Жизнь старшего инспектора никогда не подчинялась какому-либо ритму. Каждый день был непредсказуемым, и Гамаша это вполне устраивало. Он считал, что такая жизнь отвечает его натуре. Он никогда не знал рутины. До последних месяцев.

У него были определенные опасения насчет того, что эта благодатная рутина может деградировать до банальности и превратиться в скуку. Но пока жизнь шла в другом направлении.

Повторы действовали на него благотворно. Чем крепче он становился, тем больше ценил заведенный распорядок дня, который не ограничивал его, не сажал в клетку, а, наоборот, освобождал.

Хаос выпустил на волю разные неприятные истины. Чтобы во всем разобраться, требовался покой. Сидя в этом тихом месте на ярком солнышке, Арман Гамаш наконец-то мог пристально изучить все, что упало на землю. Как недавно упал он сам.

Он ощутил у себя в кармане малый вес и объем книги.

Внизу, в деревне, Рут Зардо вышла, прихрамывая, из своего убогого дома в сопровождении утки Розы. Старуха осмотрелась и повернулась к грунтовой пыльной дороге, ведущей из деревни. Гамаш видел, как Рут переводит взгляд своих старых глаз стального оттенка все выше и выше. Наконец их глаза встретились.

Рут приветственно вскинула руку с выступающими венами. И, словно подняв флаг деревни, выставила недрогнувший средний палец.

Гамаш чуть поклонился, давая понять, что видит ее жест.

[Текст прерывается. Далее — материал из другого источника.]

(** X14. Apart from the turn in which the acknowledgement of [say]
    arrives, a turn of the bot changes the queue state through a handler
    only if [connection] is set when the turn ends: no message is
    enqueued by a handler that found and obtained no connection. *)
Theorem X14_handlers_enqueue_only_when_connected (v : variant) (cfg : config)
    (b : bot) (e : event) :
  (forall n ok, e <> ReplySettled n ok) ->
  (forall c, e <> LoopSettled c) ->
  b_spk (bstep v cfg b e) <> b_spk b ->
  connection (b_voice (bstep v cfg b e)) <> None.
Proof.
  intros Hr Hl. destruct e as [m hit|i hit|n|n ready|n ok|c]; simpl.
  - unfold on_message. destruct (author_bot m); [congruence|].
    destruct (msg_channel_type m); try congruence.
    destruct (negb _); [congruence|].
    destruct (looks_like_command _); [congruence|].
    unfold with_connection, call_ensure.
    destruct (connection (b_voice b)) eqn:Ec.
    + rewrite handler_continue_voice. congruence.
    + destruct (FIXED_VC_ID cfg); [destruct hit|];
        try apply ensure_sync_spk. simpl. congruence.
  - unfold on_interaction. destruct (negb _); [congruence|].
    destruct (jseqb (commandName i) (lit "join")).
    { unfold command_ensure, call_ensure.
      destruct (FIXED_VC_ID cfg); [destruct (in_guild i), hit|];
        try apply ensure_sync_spk; simpl; congruence. }
    destruct (jseqb (commandName i) (lit "leave")).
    { destruct (connection (b_voice b)); simpl; congruence. }
    destruct (jseqb (commandName i) (lit "say")); [|congruence].
    unfold command_ensure, call_ensure.
    destruct (connection (b_voice b)) eqn:Ec.
    + rewrite handler_continue_voice. congruence.
    + destruct (FIXED_VC_ID cfg); [destruct (in_guild i), hit|];
        try apply ensure_sync_spk; simpl; congruence.
  - destruct (take_nth n (b_waiting b)) as [[[who k|vc k|arg] rest]|];
      try congruence.
    intros H. pose proof (@ensure_sync_spk v cfg who k (set_waiting rest b) H) as G.
    exact G.
  - destruct (take_nth n (b_waiting b)) as [[[who k|vc k|arg] rest]|];
      try congruence.
    destruct (ensureJoinedVC_resume vc ready (b_voice b)) as [r vs] eqn:E.
    rewrite handler_continue_voice. simpl. intros H.
    apply (@handler_continue_spk v cfg k r (set_voice vs (set_waiting rest b)))
      in H.
    destruct r as [c|]; [|congruence].
    rewrite (@resume_result vc ready (b_voice b) (Some c) vs E c eq_refl).
    discriminate.
  - exfalso. exact (Hr n ok eq_refl).
  - exfalso. exact (Hl c eq_refl).
Qed.

Lemma X14_handlers_enqueue_only_when_connected_witness :
  let x := mkChannel (lit "100") GuildVoice (lit "1") false in
  let who := mkCaller None (Some x) in
  let cfg := default_config (lit "9") in
  let m := mkMessage false GuildText (lit "9") (lit "hi") (lit "Ann") who in
  let b := brun Basic cfg [OnMessage m true] binit in
  let b' := bstep Basic cfg b (ReadySettled 0 true) in
  pushed (log (b_spk b)) = []
  /\ pushed (log (b_spk b')) = [lit "Ann said: hi"]
  /\ connection (b_voice b') <> None.
Proof.
  intros x who cfg m b b'.
  split; [reflexivity|]. split; [reflexivity|].
  apply (@X14_handlers_enqueue_only_when_connected Basic cfg b
           (ReadySettled 0 true)).
  - intros n ok. discriminate.
  - intros c. discriminate.
  - vm_compute. discriminate.
Defined.

(** X15. The message handler acts on a message only if its author is not
    a bot, it was posted in a guild text channel, that channel is the
    configured target, and its content does not start with [!] or [/]:
    any other message leaves the whole bot as it was. *)
Theorem X15_message_guards (v : variant) (cfg : config) (m : message)
    (hit : bool) (b : bot) :
  bstep v cfg b (OnMessage m hit) <> b ->
  author_bot m = false
  /\ msg_channel_type m = GuildText
  /\ msg_channel_id m = TARGET_TEXT_CHANNEL_ID cfg
  /\ (forall c rest, content m = c :: rest -> c <> 33%N /\ c <> 47%N).
Proof.
  simpl. unfold on_message. intros H.
  destruct (author_bot m); [congruence|].
  destruct (msg_channel_type m); try congruence.
  destruct (jseqb (msg_channel_id m) (TARGET_TEXT_CHANNEL_ID cfg)) eqn:Ej;
    simpl in H; [|congruence].
  destruct (looks_like_command (content m)) eqn:Ec; [congruence|].
  split; [reflexivity|]. split; [reflexivity|].
  split; [apply jseqb_eq; exact Ej|].
  intros c rest Hcont. rewrite Hcont in Ec. simpl in Ec.
  apply orb_false_iff in Ec. destruct Ec as [E1 E2].
  split; intros ->; discriminate.
Qed.

Lemma X15_message_guards_witness :
  let x := mkChannel (lit "100") GuildVoice (lit "1") false in
  let who := mkCaller None (Some x) in
  let cfg := default_config (lit "9") in
  let m := mkMessage false GuildText (lit "9") (lit "hi") (lit "Ann") who in
  bstep Basic cfg binit (OnMessage m true) <> binit
  /\ msg_channel_id m = TARGET_TEXT_CHANNEL_ID cfg
  /\ bstep Basic cfg binit
       (OnMessage (mkMessage false GuildText (lit "9") (lit "!hi") (lit "Ann") who)
          true) = binit.
Proof.
  intros x who cfg m.
  assert (H : bstep Basic cfg binit (OnMessage m true) <> binit)
    by (vm_compute; discriminate).
  destruct (@X15_message_guards Basic cfg m true binit H) as (_ & _ & Hid & _).
  split; [exact H|]. split; [exact Hid | reflexivity].
Defined.

(** X16. A command never changes the queue state in its own turn, and
    [say] enqueues nothing when its acknowledgement fails: the text of a
    [say] is passed to [speak] only in the turn in which the
    acknowledgement has been delivered. *)
Theorem X16_say_waits_for_acknowledgement (v : variant) (cfg : config)
    (b : bot) (i : interaction) (hit : bool) (n : nat) :
  b_spk (bstep v cfg b (OnInteraction i hit)) = b_spk b
  /\ b_spk (bstep v cfg b (ReplySettled n false)) = b_spk b
  /\ b_voice (bstep v cfg b (ReplySettled n false)) = b_voice b.
Proof.
  split; [|split].
  - simpl. unfold on_interaction. destruct (negb _); [reflexivity|].
    assert (E : forall who k, b_spk (call_ensure v cfg who k hit b) = b_spk b
                              \/ k <> KJoin /\ (forall t, k <> KSay t)).
    { intros who k. unfold call_ensure, ensure_sync.
      destruct k as [|t|m]; [left|left|right; split; intros; discriminate];
        destruct (FIXED_VC_ID cfg); [destruct hit| |destruct hit|];
        try reflexivity;
        destruct (ensureJoinedVC_begin _ _ _ _) as [[[c|]|vc] vs]; reflexivity. }
    assert (E' : forall k, b_spk (command_ensure v cfg i k hit b) = b_spk b
                           \/ k <> KJoin /\ (forall t, k <> KSay t)).
    { intros k. unfold command_ensure.
      destruct (FIXED_VC_ID cfg); [destruct (in_guild i)|];
        try apply E. left. reflexivity. }
    destruct (jseqb (commandName i) (lit "join")).
    { destruct (E' KJoin) as [H|[H _]]; [exact H | congruence]. }
    destruct (jseqb (commandName i) (lit "leave")).
    { destruct (connection (b_voice b)); reflexivity. }
    destruct (jseqb (commandName i) (lit "say")); [|reflexivity].
    destruct (connection (b_voice b)); [reflexivity|].
    destruct (E' (KSay (opt_text i))) as [H|[_ H]];
      [exact H | exfalso; exact (H _ eq_refl)].
  - simpl. destruct (take_nth n (b_waiting b)) as [[[who k|vc k|arg] rest]|];
      reflexivity.
  - simpl. destruct (take_nth n (b_waiting b)) as [[[who k|vc k|arg] rest]|];
      reflexivity.
Qed.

В этом мире все было в порядке.

Кроме…

Он посмотрел на растрепанную женщину, сидящую рядом с ним.

Почему Клара пришла сюда?


Клара отвернулась. Она не могла взглянуть ему в глаза, зная о том, что собирается сделать.

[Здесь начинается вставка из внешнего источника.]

(** The two degraded runs: handle [None], and every store call raising. *)
Example chat_disconnected :
  (chat healthy (JsonObject {[ "message" := PStr "Hello" ]})
        fresh_disconnected).1
  = Ok {[ "response" := JStr "Hello! How can I help you today?";
          "status" := JStr "success" ]}
  ∧ completions (chat healthy (JsonObject {[ "message" := PStr "Hello" ]})
                      fresh_disconnected).2
    = [[system_prompt; ChatMessage "user" (PStr "Hello")]].
Proof. split; reflexivity. Qed.

Example chat_store_down :
  (chat store_down (JsonObject {[ "message" := PStr "Hello" ]})
        fresh_connected).1
  = Ok {[ "response" := JStr "Hello! How can I help you today?";
          "status" := JStr "success" ]}
  ∧ conversations (chat store_down (JsonObject {[ "message" := PStr "Hello" ]})
                        fresh_connected).2 = Some [].
Proof. split; reflexivity. Qed.

(** ** Appending and fetching *)

(** C6. On a connected store whose next two calls succeed, saving the user
    message under the session token [t] (the [update_one] with upsert of
    lines 145-158) and then fetching as [GET /history] does returns the
    previously stored messages followed by the new message: a non-empty list
    whose last element is that message, whether or not a document for [t]
    existed. *)
Theorem append_fetch_round_trip svc st c t user_message :
  conversations st = Some c →
  session st !! "session_id" = Some t →
  t ≠ "" →
  store_fault svc (store_calls st) = None →
  store_fault svc (S (store_calls st)) = None →
  let m := Message "user" user_message (datetime_now svc (clock_reads st)) in
  let l := stored_messages t c ++ [m] in
  ∃ st1 st2,
    save_user_message svc t user_message st = (Ok tt, st1)
    ∧ get_history svc st1 = (Ok {[ "messages" := JMessages l ]}, st2)
    ∧ last l = Some m
    ∧ l ≠ [].
Proof.
  intros Hc Hs Ht H0 H1 m l.
  destruct st as [conv sess oid calls drawn reads comps]. cbn in *. subst conv.
  unfold_app. cbn. rewrite H0. cbn.
  pose proof (coll_find_one_upsert (BySessionId t)
    (Update (Some m) (Some (datetime_now svc (S reads)))) c oid) as Hfind.
  fold m.
  destruct (coll_update_one _ _ true c oid) as [c' oid'] eqn:Hu. cbn in *.
  eexists _, _. split; [reflexivity|]. cbn. rewrite Hs. cbn.
  rewrite (bool_decide_true _ Ht). cbn. rewrite H1. cbn.
  unfold coll_find_one in *. rewrite Hfind. cbn.
  assert (l ≠ []) as Hne by (subst l; by destruct (stored_messages t c)).
  assert (last l = Some m) as Hlast by apply last_snoc.
  subst l. unfold stored_messages, coll_find_one in *.
  by destruct (find (matches (BySessionId t)) c).
Qed.

Lemma append_fetch_round_trip_witness :
  let t := sample_tokens 0 in
  let m := Message "user" (PStr "Hello") 1000 in
  ∃ st1 st2,
    save_user_message healthy t (PStr "Hello") cookie_only = (Ok tt, st1)
    ∧ get_history healthy st1 = (Ok {[ "messages" := JMessages [m] ]}, st2)
    ∧ last [m] = Some m
    ∧ [m] ≠ [].
Proof.
  apply (append_fetch_round_trip healthy cookie_only [] (sample_tokens 0)
           (PStr "Hello")).
  - reflexivity.
  - reflexivity.
  - discriminate.
  - reflexivity.
  - reflexivity.
Defined.

(** ** What an append changes *)

Lemma coll_update_first_fmap {B} q (f : document → document)
    (p : document → B) (c c' : list document) :
  (∀ d, p (f d) = p d) →
  coll_update_first q f c = Some c' → p <$> c' = p <$> c.
Proof.
  intros Hp. revert c'. induction c as [|d c IH]; intros c'; simpl; [done|].
  destruct (matches q d).
  - intros [= <-]. by rewrite !fmap_cons, Hp.
  - destruct (coll_update_first q f c) as [c''|]; [|done].
    intros [= <-]. by rewrite !fmap_cons, (IH c'').
Qed.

Она хотела сначала поговорить с Мирной. Спросить у нее совета. Но потом поняла, что это было бы попыткой переложить на другого ответственность за собственный поступок.

Впрочем, скорее уж она боялась, что Мирна ее остановит. Посоветует не делать того, что она задумала. Скажет, что это несправедливо и даже жестоко.

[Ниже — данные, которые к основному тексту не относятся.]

Lemma splitRuns_keeps (P : ascii -> Prop) (separator : ascii -> bool) (s : Text.t) :
  forall current inSeparator,
    Forall P current -> Forall P s ->
    Forall (Forall P) (Text.splitRuns separator current inSeparator s).
Proof.
  induction s as [|c s IH]; intros current b Hc Hs; cbn [Text.splitRuns].
  - now constructor.
  - inversion Hs as [|? ? Hx Hs']; subst. destruct (separator c).
    + destruct b; [now apply IH|]. constructor; [exact Hc|]. now apply IH.
    + apply IH; [|exact Hs']. apply Forall_app. split; [exact Hc|]. now repeat constructor.
Qed.

Lemma splitEach_pieces (separator : ascii -> bool) (s : Text.t) :
  forall current,
    Forall (fun c => separator c = false) current ->
    Forall (Forall (fun c => separator c = false)) (Text.splitEach separator current s).
Proof.
  induction s as [|c s IH]; intros current Hc; cbn [Text.splitEach].
  - now constructor.
  - destruct (separator c) eqn:E.
    + constructor; [exact Hc|]. now apply IH.
    + apply IH. apply Forall_app. split; [exact Hc|]. now repeat constructor.
Qed.

Lemma join_keeps (P : ascii -> Prop) (sep : Text.t) (pieces : list Text.t) :
  Forall P sep -> Forall (Forall P) pieces -> Forall P (Text.join sep pieces).
Proof.
  intros Hsep. induction 1 as [|piece rest Hp Hr IH]; cbn [Text.join]; [constructor|].
  destruct rest as [|piece' rest]; [exact Hp|].
  apply Forall_app. split; [exact Hp|]. apply Forall_app. split; [exact Hsep | exact IH].
Qed.

Lemma lower_char_bare (c : ascii) :
  Text.isSpace c = false -> CodeTokenizer.isOperator c = false ->
  Text.isSpace (JS.lower_char c) = false
  /\ CodeTokenizer.isOperator (JS.lower_char c) = false
  /\ JS.is_upper (JS.lower_char c) = false.
Proof.
  destruct c as [[] [] [] [] [] [] [] []]; vm_compute; intros H1 H2;
    try discriminate; repeat split.
Qed.

(** What a token of [CodeTokenizer.tokenize] looks like. *)
Definition plainToken (token : string) : Prop :=
  1 <= String.length token
  /\ Forall (fun c => Text.isSpace c = false
                      /\ CodeTokenizer.isOperator c = false
                      /\ JS.is_upper c = false)
            (Text.ofString token).

Lemma trim_nonempty (s : Text.t) : (0 <? List.length (Text.trim s)) = true -> s <> [].
Proof. intros H ->. discriminate. Qed.

(** X10: every token of [CodeTokenizer.tokenize] is non-empty and holds
    no white space, none of the operator and punctuation characters the
    text is split on, and no upper-case letter. *)
Theorem tokenize_plain_tokens (code : string) (language : JS.value) :
  Forall plainToken (CodeTokenizer.tokenize code language).
Proof.
  unfold CodeTokenizer.tokenize. apply Forall_forall. intros token Hin.
  apply in_map_iff in Hin. destruct Hin as (piece & <- & Hin).
  apply filter_In in Hin. destruct Hin as [Hin Hkeep].
  apply trim_nonempty in Hkeep.
  set (text := Text.join _ _) in Hin.
  assert (Hop : Forall (fun c => CodeTokenizer.isOperator c = false) text).
  { apply join_keeps; [now repeat constructor|]. apply splitEach_pieces. constructor. }
  pose proof (@splitRuns_keeps (fun c => CodeTokenizer.isOperator c = false)
                Text.isSpace text [] false (Forall_nil _) Hop) as H1.
  pose proof (splitRuns_pieces Text.isSpace text false (Forall_nil _)) as H2.
  rewrite Forall_forall in H1, H2. specialize (H1 piece Hin). specialize (H2 piece Hin).
  unfold plainToken. rewrite length_toLowerCase, length_toString, ofString_toLowerCase.
  split; [destruct piece; [congruence | cbn; lia]|].
  apply Forall_map. rewrite Forall_forall in *. intros c Hc.
  apply lower_char_bare; auto.
Qed.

Клара и сама это знала. Потому-то и собиралась так долго.

Каждый день она приходила сюда с четким намерением сказать кое-что Арману. И каждый день дрейфила. Или, что более вероятно, лучшие ангелы ее души натягивали вожжи и удерживали ее. Пытались остановить.

И это срабатывало. Пока.

Каждый день она болтала с ним о пустяках, а потом уходила, исполненная решимости не являться сюда завтра. Она давала обещание себе, всем святым и ангелам, всем богам и богиням, что больше не вернется сюда.

Однако на следующее утро то ли волшебство, то ли чудо, то ли проклятие приводило ее на эту жесткую кленовую скамейку. И Клара снова смотрела на Армана Гамаша. Любопытствовала, что за тонкая книжица у него в кармане. Глядела в его задумчивые темно-карие глаза.

Он набрал вес, и слава богу. Значит, Три Сосны делали свое дело. Он здесь исцелялся. Гамаш был высок, и ему требовалась более крепкая оболочка. Не тучная, но прочная. Он теперь меньше хромал, и его походка приобрела живость. Лицо утратило серый оттенок, зато волнистые каштановые волосы почти совсем поседели. Клара подозревала, что к своим шестидесяти годам – а до этого оставалось всего ничего – он станет совсем седым.

Возраст оставил следы на его лице. Следы забот, тревог, волнений. И боли. Но самые глубокие морщины оставил смех. Вокруг глаз и рта. Радость проникла глубже всего.

Старший инспектор Гамаш. Бывший глава отдела по расследованию убийств Квебекской полиции.

И просто Арман. Ее друг. Тот, кто переехал сюда, чтобы уйти от прежней жизни, от всех этих смертей. Не прятаться от скорбей, но перестать копить их. И в этом тихом месте изучить то бремя, что давит плечи. А затем начать избавляться от него.

Как сделали все они.

Клара встала со скамьи.

Это было выше ее сил. Она не могла переложить свой груз на плечи этого человека. Ему хватало своей ноши. А она должна нести свою.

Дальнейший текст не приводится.